I am a big fan of Bruce Hallas‘s The Analogies Project, and I’ve been promising him for a while that I will send him a proposal for a privacy analogy for possible inclusion in the Project. For the time being, and because I’m suffering from a bit of writer’s block on that piece, I’ll post a little – and obvious – analogy here.
The recent news that the Information Commissioner’s Office (ICO) had required Great Ormond Street Hospital for Children NHS Foundation Trust (“GOSH”) to sign an undertaking (to improve data protection compliance) made me think of the famous quotation by William James from The Varities of Religious Experience
A chain is no stronger than its weakest link
The ICO noted that, at GOSH,
Although data protection training was in place, it was not required for temporary members of staff
By their nature, temporary staff are often subject to different procedures and obligations (or lack thereof) to permanent staff. It is, consequently, all too easy for data controllers to ask temporary to handle personal data without applying the appropriate safeguards which they would always apply where permanent staff are concerned.

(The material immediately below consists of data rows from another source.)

(* ===== verification/OcpFail.v ===== *)
(** * ocproxy: connections that fail

    Two paths on which a connection that could not be set up is not cleaned up:
    a failed lookup leaves its socket behind, and a client that is gone when
    its connection is established is used after it was freed. *)

From S2P Require Import Prelude Def Dns Pbuf.
From S2P Require Import Ocp OcpConn OcpMain OcpPool OcpInv OcpLoop OcpToy OcpRecv.

Module OcpFail.
Import Def Dns Pbuf Ocp OcpConn OcpMain OcpPool OcpInv OcpLoop OcpToy OcpRecv.

Definition is_close (x : io) : bool := match x with Close _ => true | _ => false end.

(** When the lookup of a host name fails, the connection that asked for it is
    not closed. [ocp_sock_del] finds the socket in [STATE_DNS] and only marks it
    as dead, for a lookup that is still running; but the lookup has ended. The
    slot stays in use, with its descriptor open. *)
Theorem failed_lookup_leaks {T CF} `{!TcpApi T CF} (e : env) hostname i (w : world T CF) s :
  live_at w i s → s_state s = STATE_DNS →
  ∃ w' tr, finish_resolution e hostname None i w = inr ((), w') ∧
    live_at w' i (with_state STATE_DEAD s) ∧
    ocp_sock_used (w_ocp w') = ocp_sock_used (w_ocp w) ∧
    ocp_sock_free_list (w_ocp w') = ocp_sock_free_list (w_ocp w) ∧
    w_trace w' = w_trace w ++ tr ∧ Forall (λ x, is_close x = false) tr.
Proof.
  intros Hs Hst. unfold finish_resolution. rewrite (bind_sock _ _ _ _ Hs).
  rewrite decide_False by by rewrite Hst.
  assert (Hdel : ∀ w1 : world T CF, live_at w1 i s →
    ocp_sock_del i w1 = inr ((), put_sock i (with_state STATE_DEAD s) w1)).
  { intros w1 H1. unfold ocp_sock_del. rewrite (bind_sock _ _ _ _ H1), decide_True by done.
    by apply update_sock_eq. }
  case_decide.
  - unfold socks_reply. rewrite (bind_sock _ _ _ _ Hs), bind_get.
    set (ap := match s_tpcb s with Some _ => _ | None => _ end). destruct ap as [a p].
    rewrite bind_write. cbv zeta. set (w1 := set_trace _ w).
    assert (H1 : live_at w1 i s) by exact Hs. eexists _, _. split.
    { case_decide; simpl; by rewrite Hdel. }
    split; [by eapply live_put|]. split; [done|]. split; [done|]. split; [done|]. by repeat constructor.
  - eexists _, []. split; [by apply Hdel|]. split; [by eapply live_put|].
    rewrite app_nil_r. by repeat split.
Qed.


(** ** Witnesses *)

Definition toy_resolving : ocp_sock := with_state STATE_DNS toy_client.
Definition resolving_world : world positive Empty_set := put_sock 2 toy_resolving toy_accepted.
Definition toy_connecting : ocp_sock := with_state STATE_CONNECTING toy_client.
Definition connecting_world : world positive Empty_set := put_sock 2 toy_connecting toy_accepted.

Lemma toy_resolving_at : live_at resolving_world 2 toy_resolving.
Proof. exact (live_put toy_accepted 2 toy_client toy_resolving toy_client_at). Qed.
Lemma toy_connecting_at : live_at connecting_world 2 toy_connecting.
Proof. exact (live_put toy_accepted 2 toy_client toy_connecting toy_client_at). Qed.

Lemma failed_lookup_leaks_witness :
  ∃ w', finish_resolution (toy_env [] 2048) (str "a.b") None 2 resolving_world = inr ((), w') ∧
    live_at w' 2 (with_state STATE_DEAD toy_resolving).
Proof.
  destruct (failed_lookup_leaks (toy_env [] 2048) (str "a.b") 2 resolving_world toy_resolving
    toy_resolving_at eq_refl) as (w' & tr & H1 & H2 & _).
  exists w'. exact (conj H1 H2).
Defined.

End OcpFail.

Data security and data protection within an organisation can, indeed, be seen as a chain. By that I don’t mean that it should tightly bind or shackle the organisation. Rather, what I mean is that – ideally – all parts should link together, and no part be isolated: thus, data, and risks, are appropriately contained. But if a weak link is in place, the potential exists for the whole chain to be broken.
This is not profound, and I strongly suspect it’s not even a new analogy, but I think it’s one worth making.
And it gives me the chance to quote William James for the second time today.